Notice AGM 4 June 2014

NOTICE OF AN ANNUAL GENERAL MEETING
IN
SONGA OFFSHORE SE
An Annual General Meeting of Songa Offshore SE will be held at the offices of Songa Offshore SE:
25 Kolonakiou Street, Zavos Kolonakiou Centre, Block B, Flat 101, 4103 Limassol
on 4th June 2014 at 10:00 am Cyprus time
The Annual General Meeting will be opened by the Chairperson of the Board of Directors, Frederik Mohn
(or his proxy).
The Board of Directors proposes the following agenda:
1. Appointment of Frederik Mohn (or his proxy) as Chairperson of the Annual General Meeting
2. Approval of the Annual Report for 2013
3. Approval of re-appointment of PricewaterhouseCoopers Ltd (PwC) as Auditors of the
Company
4. Approval of remuneration of the Auditors
5. Approval of remuneration of the members of the Board of Directors
6. Approval of remuneration to members of the remuneration committee
7. Approval of the resignation of Mr Jon Chr Syvertsen as a member of the nomination/
election committee
8. Approval of appointment of Mr Johan Mikkelsen as member of nomination/ election
committee
9. Approval of remuneration to members of the election/nomination committee
* * **
A more detailed description and the background to items 1-9 and proposed resolutions are attached hereto
as Appendix 1.
Shareholders who wish to attend the Annual General Meeting, either in person or by proxy, are requested to
complete the notice of attendance or proxy form (which includes detailed instructions for the use of the form)
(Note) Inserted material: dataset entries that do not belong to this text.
(* ===== verification/WorkflowExamples.v ===== *)
(** * Concrete environments and workflows for the examples

    Instances of the engine's parameters (texts of ids, URLs, hex), a workflow with a gate and
    one with a webhook, and what a quiet environment makes of their runs. *)

From S2P Require Import Prelude Text StdText Json Network Nip10 Workflow WorkflowTemplate WorkflowCondition WorkflowDb WorkflowIo WorkflowExec WorkflowEngine WorkflowCommands.

Open Scope string_scope.
Open Scope nat_scope.
Open Scope list_scope.

Definition example_uuids : UuidText := {| uuid_parse_str := λ s, Z.to_N <$> parse_u64 s |}.
Definition example_ids : IdText := {|
  uuid_to_string := λ n, decimal (Z.of_N n);
  hex_decode := λ s, (λ n, [n]) <$> parse_u64 s |}.
Definition example_web : WebText := {|
  url_parse := λ s, match strip_prefix "https://" s with
                    | Some host => Ok (Some host, Some 443%Z)
                    | None => Err "relative URL without a base" end;
  method_ok := λ s, bool_decide (s = "POST");
  json_parse := λ _, None |}.
Definition example_hex : HexText := {| hex_encode := λ l, match l with n :: _ => decimal n | [] => "" end |}.

(** Every stored definition is [def], every context parses. *)
Definition example_json (def : WorkflowDef) : WorkflowJson := {|
  def_of_json := λ _, Some def;
  context_to_json := λ _, Some JNull;
  context_of_json := λ _, None |}.

Definition example_config : WorkflowConfig := {| max_concurrent := 10; default_timeout_secs := 300 |}.
Definition example_env : ReactionEnv := {| relay_base_url := None; api_token := None; relay_pubkey := None |}.

Definition plain_step (id : string) (a : ActionDef) : Step := {|
  step_id := id; step_name := None; if_expr := None; timeout_secs := None; action := a |}.

Definition gated_workflow : WorkflowDef := {|
  wf_name := "gated"; description := None; trigger := Webhook; enabled := true;
  steps := [plain_step "wait" (Delay "5s"); plain_step "gate" (RequestApproval "7" "go on?" None);
            plain_step "again" (Delay "6s")] |}.

Definition calling_workflow : WorkflowDef := {|
  wf_name := "calling"; description := None; trigger := Webhook; enabled := true;
  steps := [plain_step "call" (CallWebhook "https://example.org" None None None)] |}.

(** A program that a quiet environment brings to its end *)
Lemma play_returns {A} (r : ∀ e, Ans e) (n : nat) (p : Prog A) (a : A) :
  (play r n p).2 = Ret a → Interaction.runs p (play r n p).1 (Ret a).
Proof. intros <-. apply play_runs. Qed.
(* ===== verification/WorkflowEffects.v ===== *)
(** * Before every side effect of a run (theorems on [WorkflowExec] and [WorkflowCommands])

    The tasks that the engine and the handlers spawn publish messages, call webhooks and add
    reactions only under the community's write lease, and a webhook goes to the public address
    that was checked. *)

From S2P Require Import Prelude Text StdText Json Network Nip10 Workflow WorkflowTemplate WorkflowCondition WorkflowDb WorkflowIo WorkflowExec WorkflowEngine WorkflowCommands WorkflowExamples.

Open Scope string_scope.
Open Scope nat_scope.
Open Scope list_scope.

(** What others can see; a delay waits under the lease too. *)
Definition side_effect (e : Ev) : bool :=
  match e with SinkSend _ | WebhookSend _ | ReactionSend _ | Sleep _ => true | _ => false end.

Definition task_community (t : Task) : CommunityId :=
  match t with
  | ExecuteRunTask c _ _ _ | ExecuteStoredTask c _ _ _ | ResumeTask c _ _ _ | CancelTask c _ _ => c
  end.

Definition anything {A} : A → list Entry → Prop := λ _ _, True.

Section effects.
Context `{UuidText} `{IdText} `{WebText} `{HexText} `{TemplateText} `{StringHash} `{EvalExpr}.
Context `{Cron} `{WorkflowJson}.
Context (config : WorkflowConfig) (env : ReactionEnv) (chunks : nat).

Abbreviation quiet e := (side_effect e = false).

(** ** From the steps to the tasks *)

Section tasks.
Context (P : list Entry → Entry → Prop) (c : CommunityId).
Hypothesis P_quiet : ∀ h x, quiet (call x) → P h x.
Hypothesis P_step : ∀ run ctx outputs s h, wp P (run_step config env chunks c run ctx outputs s) h anything.

Lemma wp_quiet {A} (p : Prog A) (h : list Entry) :
  calls (λ e, quiet e) p (λ _, True) → wp P p h anything.
Proof.
  intros Hp. eapply wp_mono; [|apply (calls_wp (λ _, True) P (λ e, quiet e)); [|exact Hp|done]]; [done|].
  intros h' x _ Hx. split; [by apply P_quiet|done].
Qed.

Lemma wp_then {A B} (p : Prog A) (f : A → Prog B) (h : list Entry) :
  wp P p h anything → (∀ a h, wp P (f a) h anything) → wp P (bind p f) h anything.
Proof. intros Hp Hf. apply wp_bind. eapply wp_mono; [|exact Hp]. intros a h' _. apply Hf. Qed.
Lemma verify_elements_exact (label owner conditions sig : Json) (agent o : PublicKey) :
  verify_elements label owner conditions sig agent = Ok o ↔
  ∃ owner_hex c sig_hex,
    label = JString "auth" ∧ owner = JString owner_hex ∧ conditions = JString c ∧ sig = JString sig_hex ∧
    public_key_from_hex owner_hex = Some o ∧ attests o agent c sig_hex.
Proof.
  unfold verify_elements, attests. split.
  - destruct (as_str label) as [l|] eqn:Hl; [|done]. case_bool_decide as Hauth; [|done].
    destruct (as_str owner) as [ox|] eqn:Ho; [|done]. destruct (as_str conditions) as [c|] eqn:Hc; [|done].
    destruct (as_str sig) as [sx|] eqn:Hs; [|done].
    destruct (public_key_from_hex ox) as [pk|] eqn:Hpk; [|done].
    destruct (validate_conditions c) as [[]|] eqn:Hv; [|done]. case_bool_decide as Hne; [done|]. cbn [negb].
    destruct (signature_from_str sx) as [s|] eqn:Hsig; [|done]. destruct (xonly pk) as [k|] eqn:Hx; [|done].
    destruct (verify_schnorr _ _ _) eqn:Hok; [|done]. intros [= <-]. subst l.
    apply as_str_Some in Hl, Ho, Hc, Hs. exists ox, c, sx. split_and!; try done.
    + by apply validate_conditions_exact.
    + by exists s, k.
  - intros (ox & c & sx & -> & -> & -> & -> & Hpk & Hne & Hc%validate_conditions_exact & s & k & Hsig & Hx & Hok).
    cbn [as_str]. rewrite bool_decide_eq_true_2 by done. rewrite Hpk, Hc, Hsig, Hx.
    rewrite bool_decide_eq_false_2 by done. cbn [negb]. unfold hash_preimage, build_preimage.
    by rewrite Hok.
Qed.

(** C19 What the code accepts as an attestation. [verify_auth_tag] returns an owner exactly
    when the tag is a JSON array of four strings, the label, an owner key other than the
    agent's, conditions of the right form (clauses on kind or creation time, joined by
    ampersands, with canonical decimals in range) and a signature of the owner over the agent
    key and these conditions. This is weaker than the documents: the clauses are checked for
    their form only and never evaluated, against any event or time, although NIP-OA says
    that verifiers MUST evaluate every clause and NIP-AA (step 4, item 9) that the relay
    rejects what does not satisfy a timestamp clause, and the owner and signature may be in
    any case that the hex parsers accept, although both ask for lowercase. *)
Theorem attestation_exact (auth_tag_json : string) (agent owner : PublicKey) :
  verify_auth_tag auth_tag_json agent = Ok owner ↔
  ∃ owner_hex conditions sig_hex,
    value_from_str auth_tag_json
      = Ok (JArray [JString "auth"; JString owner_hex; JString conditions; JString sig_hex]) ∧
    public_key_from_hex owner_hex = Some owner ∧ attests owner agent conditions sig_hex.
Proof.
  unfold verify_auth_tag, parse_json_array. split.
  - destruct (value_from_str auth_tag_json) as [[]|] eqn:Hj; try done.
    destruct l as [|a [|b [|c [|d []]]]]; try done.
    intros (ox & cs & sx & -> & -> & -> & -> & Hpk & Ha)%verify_elements_exact. by exists ox, cs, sx.
  - intros (ox & cs & sx & -> & Hpk & Ha). apply verify_elements_exact. by exists ox, cs, sx.
Qed.

(** What an owner computes verifies, wherever serde_json reads back what it wrote, hex is read
    back as the key and the signature it is of, and a signature verifies. *)
Lemma computed_tag_verifies (owner agent : PublicKey) (sign : string → string) (conditions tag sig key : string) :
  let message := hash_preimage (build_preimage agent conditions) in
  (∀ v, value_from_str (value_to_string v) = Ok v) →
  public_key_from_hex owner = Some owner → signature_from_str (sign message) = Some sig →
  xonly owner = Some key → verify_schnorr sig message key = true →
  compute_auth_tag owner sign agent conditions = Ok tag → verify_auth_tag tag agent = Ok owner.
Proof.
  intros message Hjson Hpk Hsig Hkey Hok. unfold compute_auth_tag. case_bool_decide as Hne; [done|].
  cbn [negb]. destruct (validate_conditions conditions) as [[]|] eqn:Hc; [|done]. intros [= <-].
  unfold verify_auth_tag, parse_json_array. rewrite Hjson. apply verify_elements_exact.
  exists owner, conditions, (sign message). split_and!; try done. split; [done|].
  split; [by apply validate_conditions_exact|]. by exists sig, key.
Qed.

End theorems.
attached hereto as Appendix 2. Please return the notice of attendance or proxy form by regular mail, facsimile
or e-mail by 3rd June, 2014 at 10:00hrs (Cyprus time) to:
Songa Offshore SE
Attn.: Georgina Hanna Fotiou
P.O. Box 54023
3720 Limassol
Phone: +357 25207789
1
Facsimile: + 357 25311175
E-mail: [email protected]
Proxy may, if desirable, be given to Mr. Stian Tranmael (Finance Director) and a proxy need not be a
shareholder of Songa Offshore SE.
Shareholders are entitled to cast votes electronically before the meeting. Shareholders who wish to
exercise that right are requested to complete the document attached hereto as Appendix 3 and return by
3rd June 2014 at 10:00hrs (Cyprus time) in the same manner as set out above for the notice of attendance
or proxy form.
Songa Offshore SE is a European company subject to the rules of the European Council Regulation no.
2157/2001 of 8 October 2001 on the statute for a European company (SE) and Cypriot Laws. As of the
date of this notice, the Company has issued 873,912,544 shares, each of which represents one vote. The
shares also have equal rights in all other respects. For the purpose of this Annual General Meeting the
record date shall be the 2nd June 2014; only those members who are registered shareholders on that date
have the right to participate and vote at the meeting.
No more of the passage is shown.